Many of the major existing DeSci projects seem to recognize this “productionization” angle. Molecule’s Catalyze platform, for example, emphasizes that it is for “translational research” that will directly result in an IP that can be productionized, rather than for fundamental research [22]. Moreover, it has several restrictions on project size, asking scientists to raise each round of funding with <$50k of funding and taking less than 12 months to complete [22]. Compared to traditional science, DeSci’s capacity for permissionless contributions is particularly well-suited to product translation. Motivated patients and users can act as citizen scientists, giving a project instant access to real-world feedback and expertise.
Introduction of Lushair device [23]
So what might these “productionization” projects for DeSci actually look like? Recently, HairDAO has also partnered with Genpulse to create Lushair, the world’s first at-home AI-powered scalp analysis solution that provides data analysis on metrics including hair density, follicle activity, and oil state [23] [24]. Lushair, as a physical product, may provide us with some hints of what “productionized research” may look like in the future via DeSci:
Crowdsourced funding from a widespread, known consumer pain point
Productionization of patents and analysis from existing, well-established scientific literature
Creation of physical products, such as detector devices, designed for everyday consumer use
Using DePIN-like tokenomics structures to crowdsource consumer data and provide real-world data for further medical literature
As DeSci DAOs continue to develop these consumer-grade physical devices for their members, we can see a path for a business model for DeSci that looks similar to existing decentralized physical infrastructure networks (DePIN) such as Helium and Hivemapper.
Crypto as a Distribution Channel for Evangelizing Research
Aside from the creation of physical consumer products such as Lushair, one of decentralized science’s most promising aspects is the ability to allow existing but niche areas of research to be popularized into the mainstream. As we’ve mentioned before, the token holders within these DeSci communities are more likely to be generalist users with interest in a specific scientific problem, rather than being academic scientists themselves. This may present an “audience problem” for some of the previously mentioned projects that try to create a platform intended for academic scientists.
Rather than trying to bootstrap an audience of academic researchers or converting a generalist audience into research scientists, perhaps DeSci DAOs should lean into the “technical communication” part of science and actively engage their audience with digestible summaries and takeaways from research that can be applicable to their daily lives. Thus, it is possible that DeSci DAOs will act as “research amplifiers,” with products and educational programs that popularize science for a generalist audience.
Recently, we’ve seen how platforms such as pump.science have been inspired by the rise of memecoins. The attention-grabbing economics of memecoins could be particularly interesting in creating educational channels and awareness campaigns for science projects. However, memecoins only represent a top-of-funnel attention; the core challenge for a DeSci DAO is to optimize for retention, and transform this top-of-funnel attention into long term holders and stakeholders of these research projects.

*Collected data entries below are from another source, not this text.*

(** * Overlap detection of the analytics panel (AnalyticsPanel.tsx)

    A shallow embedding of the block matcher, the span mapper, the range
    merger and the highlight renderer, with the properties the
    specification states about them.

    Conventions of the embedding:
    - JavaScript numbers that hold token indexes, sizes and character
      offsets are integers, modelled as [Z];
    - a JavaScript string is the list of its UTF-16 code units;
    - an array is a list; [a[i]] is [zlookup a i], which is [None]
      ([undefined]) outside the array;
    - [TextSpan] objects are mutated by [mergeRanges], so they live in an
      explicit store and arrays of spans are arrays of references;
      [MatchBlock] and [TokenSpan] objects are never written after their
      creation and are modelled as values. *)

From Stdlib Require Import ZArith Lia.
From stdpp Require Import base tactics option numbers list sorting strings.

Local Open Scope Z_scope.

(** ** Data model *)

Abbreviation jsstring := (list Z).

Record TokenSpan := mkTokenSpan { token : jsstring; tok_start : Z; tok_end : Z }.
Record MatchBlock := mkMatchBlock { aStart : Z; bStart : Z; size : Z }.
Record TextSpan := mkTextSpan { start : Z; end_ : Z }.

Global Instance TextSpan_eq_dec : EqDecision TextSpan.
Proof. solve_decision. Defined.
Global Instance TextSpan_inhabited : Inhabited TextSpan := populate (mkTextSpan 0 0).

(** ASCII text as a JavaScript string, for the examples. *)
Definition js (s : string) : jsstring :=
  (λ c, Z.of_nat (Ascii.nat_of_ascii c)) <$> String.list_ascii_of_string s.

(** ** Arrays and loops *)

(** [l[i]] for an integer index: [None] is JavaScript's [undefined]. *)
Definition zlookup {A} (l : list A) (i : Z) : option A :=
  if decide (0 <= i) then l !! Z.to_nat i else None.

(** Read of a numeric array cell. The rows have [bLen + 1] cells and the
    code reads and writes the cells [j - bLo] and [j - bLo + 1] for
    [bLo <= j < bHi] only, so no access leaves the array. *)
Definition aget (l : list Z) (k : Z) : Z := default 0 (zlookup l k).

(** [l[k] = v] for [0 <= k < l.length]. *)
Definition aset (l : list Z) (k : Z) (v : Z) : list Z :=
  if decide (0 <= k) then <[Z.to_nat k := v]> l else l.

(** [for (let i = lo; i < hi; i++) s = body(i, s)] *)
Definition for_range {St} (lo hi : Z) (body : Z → St → St) (s : St) : St :=
  foldl (λ s i, body i s) s (seqZ lo (hi - lo)).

These education products can take place in many different ways. For example, these DeSci communities could create AI agents that are able to translate academic papers into attention-grabbing short videos, tweets, and other forms of media for a mass audience. We could also potentially see the development of “Masterclass-style” platforms that allow for the decentralized education of science. By developing these education-based products, DeSci projects can use a wider crypto community as a distribution channel and carve out another path to allow these communities to stay relevant, both within a crypto context as well as in the scientific community.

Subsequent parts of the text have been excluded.